Follow-Up Visit No. 2

At the second follow-up visit 2 weeks later, I noted no signs of filamentary keratitis, and instant TBUT had increased to 10 seconds OU. However, most surprising was finding that the patient’s eyes were no longer closed. He demonstrated a normal blink rate and was now watching television during the day, which he had been unable to do for many years. At present, he has continued to do well on cyclosporine twice daily and eyelid hygiene wipes at bedtime. An upcoming 6-month follow-up visit is scheduled, at which point I will recommend continuing the indicated treatment if his ocular surface remains stable.

MORE ON PSP

PSP is a “prime of life” disease, meaning it affects patients around 40 to 50 years of age. It is a Parkinsonian syndrome, and diagnosis is based on clinical characteristics and lack of a positive response to traditional therapies for Parkinson disease. Of note to optometrists: A hallmark diagnostic characteristic of PSP is abnormal eye movements, including square wave jerks, slow vertical saccades, vertical supranuclear gaze palsy, “round the houses” sign, decreased blink rates, blepharospasm, and apraxia of eyelid opening.1 It is referred to as PSP because it affects the supranuclear part of the brain responsible for these eye movements.1 Typically, the eyelid apraxia seen in PSP is not a true apraxia,1 as was the case for this patient; he developed a protective ptosis due to his underlying ocular surface disease.2 Once that was resolved, his eyelids opened.

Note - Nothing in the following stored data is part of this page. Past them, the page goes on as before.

(** C9.  Start from likes that the toggles have stored, and let user [u]
    toggle a like on a comment or on a tweet.  A record created by the
    toggle holds [u] under [commentedBy] (respectively [tweetedBy]) and has
    no [likedBy].  Afterwards [isLiked] is false on every item of the
    comment listing and of the tweet listing, for [u] as for every other
    caller, and the result of [getLikedVideos] is what it was before the
    toggle. *)
Theorem comment_and_tweet_likes_are_invisible (u : nat) (t : target) (db : Db) :
  likes_from_toggles db →
  on_comment_or_tweet t = true →
  let db' := after (toggle (Some u) t db) in
  (like_count (Some u) t db = 0 →
     likes db' = <[fresh (dom (likes db)) := like_doc (Some u) t (clock db)]> (likes db)) ∧
  Like.likedBy (like_doc (Some u) t (clock db)) = None ∧
  match t with
  | OnVideo _ => True
  | OnComment _ => Like.commentedBy (like_doc (Some u) t (clock db)) = Some u
  | OnTweet _ => Like.tweetedBy (like_doc (Some u) t (clock db)) = Some u
  end ∧
  (∀ caller v, Forall (λ x, CommentController.cv_isLiked x = false)
                 (CommentController.commentsAggregate caller v db')) ∧
  (∀ caller w, Forall (λ x, TweetController.tv_isLiked x = false)
                 (TweetController.userTweetsAggregate caller w db')) ∧
  (∀ caller, LikeController.likedVideosAggregate caller db' =
             LikeController.likedVideosAggregate caller db).
Proof.
  intros Hinv Ht db'.
  assert (Hinv' : likes_from_toggles db')
    by (by apply toggle_preserves_likes_from_toggles).
  split; [|split; [by destruct t|split; [by destruct t|]]].
  - intros Hzero. subst db'. rewrite after_toggle. unfold toggled.
    apply head_find_docs_None in Hzero. by rewrite Hzero.
  - split; [|split].
    + intros caller v. by apply commentsAggregate_never_liked.
    + intros caller w. by apply userTweetsAggregate_never_liked.
    + intros caller. subst db'. rewrite after_toggle.
      by apply likedVideosAggregate_toggled.
Qed.

Lemma comment_and_tweet_likes_are_invisible_witness :
  let db := db_with_comments 2 in
  let db' := after (toggle (Some 2) (OnComment 0) db) in
  likes_from_toggles db ∧ on_comment_or_tweet (OnComment 0) = true ∧
  like_count (Some 2) (OnComment 0) db = 0 ∧
  likes db' = <[fresh (dom (likes db)) := like_doc (Some 2) (OnComment 0) (clock db)]>
                (likes db) ∧
  Forall (λ x, CommentController.cv_isLiked x = false)
         (CommentController.commentsAggregate (Some 2) 0 db') ∧
  LikeController.likedVideosAggregate (Some 2) db' =
    LikeController.likedVideosAggregate (Some 2) db.
Proof.
  intros db db'.
  assert (Hinv : likes_from_toggles db) by apply map_Forall_empty.
  assert (Hzero : like_count (Some 2) (OnComment 0) db = 0) by (by vm_compute).
  destruct (comment_and_tweet_likes_are_invisible 2 (OnComment 0) db Hinv eq_refl)
    as (Hnew & _ & _ & Hcomments & _ & Hvideos).
  split; [exact Hinv|]. split; [reflexivity|]. split; [exact Hzero|].
  split; [exact (Hnew Hzero)|]. split; [exact (Hcomments (Some 2) 0)|].
  exact (Hvideos (Some 2)).
Defined.

(** The like of user 2 on comment 0 is counted, and still not reported to
    user 2 as a like. *)
Example liked_comment_is_reported_unliked :
  let db' := after (toggle (Some 2) (OnComment 0) (db_with_comments 1)) in
  (λ x, (CommentController.cv_id x, CommentController.cv_likesCount x,
         CommentController.cv_isLiked x))
    <$> CommentController.commentsAggregate (Some 2) 0 db' = [(0, 1, false)].
Proof. by vm_compute. Qed.

(* ===================================================================== *)
(** ** Login                                                              *)
(* ===================================================================== *)

Section login_facts.
Variable bcrypt_compare : string → string → bool.
Variable normalise : string → string.

Lemma isPasswordCorrect_undefined (this : User.doc) (p : string) (db : Db) :
isPasswordCorrect bcrypt_compare this (Some p) db = (inr undefined, db).
Proof. reflexivity. Qed.

Lemma isPasswordCorrect_never_a_boolean (this : User.doc) (password : option string)
  (db : Db) (b : bool) :
outcome (isPasswordCorrect bcrypt_compare this password db) ≠ inr (JSBool b).
Proof. by destruct password. Qed.

Lemma loginUser_never_succeeds (req : LoginBody) (db : Db) :
∃ e, loginUser bcrypt_compare normalise req db = (inl e, db).
Proof.
unfold loginUser, findOne, bind, throw. cbv zeta.
destruct (negb (truthy (lb_userName req)) || negb (truthy (lb_email req)));
  [by eexists|]; simpl.
destruct (head (find_docs _ (users db))) as [[id user]|]; [|by eexists].
destruct (lb_password req); by eexists.
Qed.
Lemma entries_are_usable_results_witness :
  (length (entries (repeat [("title", "Jets 3 - Bills 7")] 9) 5) <= 5)%nat.
Proof.
  assert (H : (0 <= 5)%Z) by lia.
  exact (proj1 (proj2 (entries_are_usable_results
                         (repeat [("title", "Jets 3 - Bills 7")] 9) 5) H)).
Defined.

(** X16.  Results beyond the first [limit] never change the answer. *)
Theorem format_scores_ignores_rest
  (results more : list result) (limit : Z) :
  results <> [] ->
  (0 <= limit)%Z ->
  (Z.to_nat limit <= length results)%nat ->
  format_scores (results ++ more) limit = format_scores results limit.
Proof.
  intros Hne Hpos Hlen.
  destruct results as [|r rs]; [congruence|].
  cbn [app format_scores]. f_equal.
  change (r :: rs ++ more) with ((r :: rs) ++ more).
  rewrite !entries_filter.
  unfold slice_to.
  destruct (limit <? 0)%Z eqn:E; [apply Z.ltb_lt in E; lia|].
  rewrite take_app_le by exact Hlen. reflexivity.
Qed.

Lemma format_scores_ignores_rest_witness :
  format_scores ([[("title", "Jets 3 - Bills 7")]] ++
                 [[("title", "Rams 0 - Colts 0")]]) 1 =
  format_scores [[("title", "Jets 3 - Bills 7")]] 1.
Proof.
  apply format_scores_ignores_rest; [discriminate|lia|cbn; lia].
Defined.

Lemma first_line_starts_with_dash (l : list string) (r : result) :
  String.concat (String "010"%char EmptyString) (line r :: l) <>
  "No live scores available.".
Proof.
  destruct l as [|y l]; cbn [String.concat]; unfold line; intros H;
    apply (f_equal (fun s => match s with
                             | String c _ => Ascii.eqb c "-"
                             | EmptyString => false
                             end)) in H;
    discriminate H.
Qed.

(** X17.  [format_scores] returns the sentence "No live scores available."
    for the empty list and for no other list; a list that is not empty but
    whose results have neither a title nor a snippet gives the empty
    text. *)
Theorem format_scores_nothing_usable (results : list result) (limit : Z) :
  (format_scores results limit = "No live scores available." <->
   results = []) /\
  (results <> [] ->
   Forall (fun r => get_or_empty "title" r = "" /\
                    get_or_empty "snippet" r = "") results ->
   format_scores results limit = "").
Proof.
  split.
  - split; [|intros ->; reflexivity].
    destruct results as [|r rs]; [reflexivity|].
    cbn [format_scores]. rewrite entries_filter. intros H. exfalso.
    destruct (List.filter usable (slice_to limit (r :: rs))) as [|x l].
    + discriminate H.
    + exact (first_line_starts_with_dash _ _ H).
  - intros Hne Hall. destruct results as [|r rs]; [congruence|].
    cbn [format_scores]. rewrite entries_filter.
    assert (Hnil : List.filter usable (slice_to limit (r :: rs)) = []).
    { assert (Hsub : Forall (fun r => get_or_empty "title" r = "" /\
                                      get_or_empty "snippet" r = "")
                       (slice_to limit (r :: rs))).
      { unfold slice_to. destruct (limit <? 0)%Z; apply Forall_take; exact Hall. }
      induction Hsub as [|x l [Hx1 Hx2] _ IH]; [reflexivity|].
      cbn [List.filter]. unfold usable at 1. rewrite Hx1, Hx2. exact IH. }
    rewrite Hnil. reflexivity.
Qed.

DISABILITY SHOULD NOT STAND IN THE WAY OF NECESSARY EYE CARE

In our careers, we will inevitably encounter patients who present with different types of mobility and cognitive issues, and it’s our duty to adapt our examination methods to collect meaningful findings. Many of our instruments are portable by nature and easy enough to take to a patient’s home, and most insurances offer coverage for at-home visits. I don’t mean to say that you should make a complete transition to exclusive house calls. Rather, consider my experience as a gentle reminder that you possess the tools to have a positive influence on each patient’s life—especially those with mobility issues that prevent clinic visits, who are nevertheless in need of eye care. House calls can serve as a valuable solution for reaching patients who would benefit from this more accessible form of care.

I discovered someone in my community who could derive immense benefit from house calls. I challenge you to explore similar opportunities in your area to have a transformative effect on a patient’s life.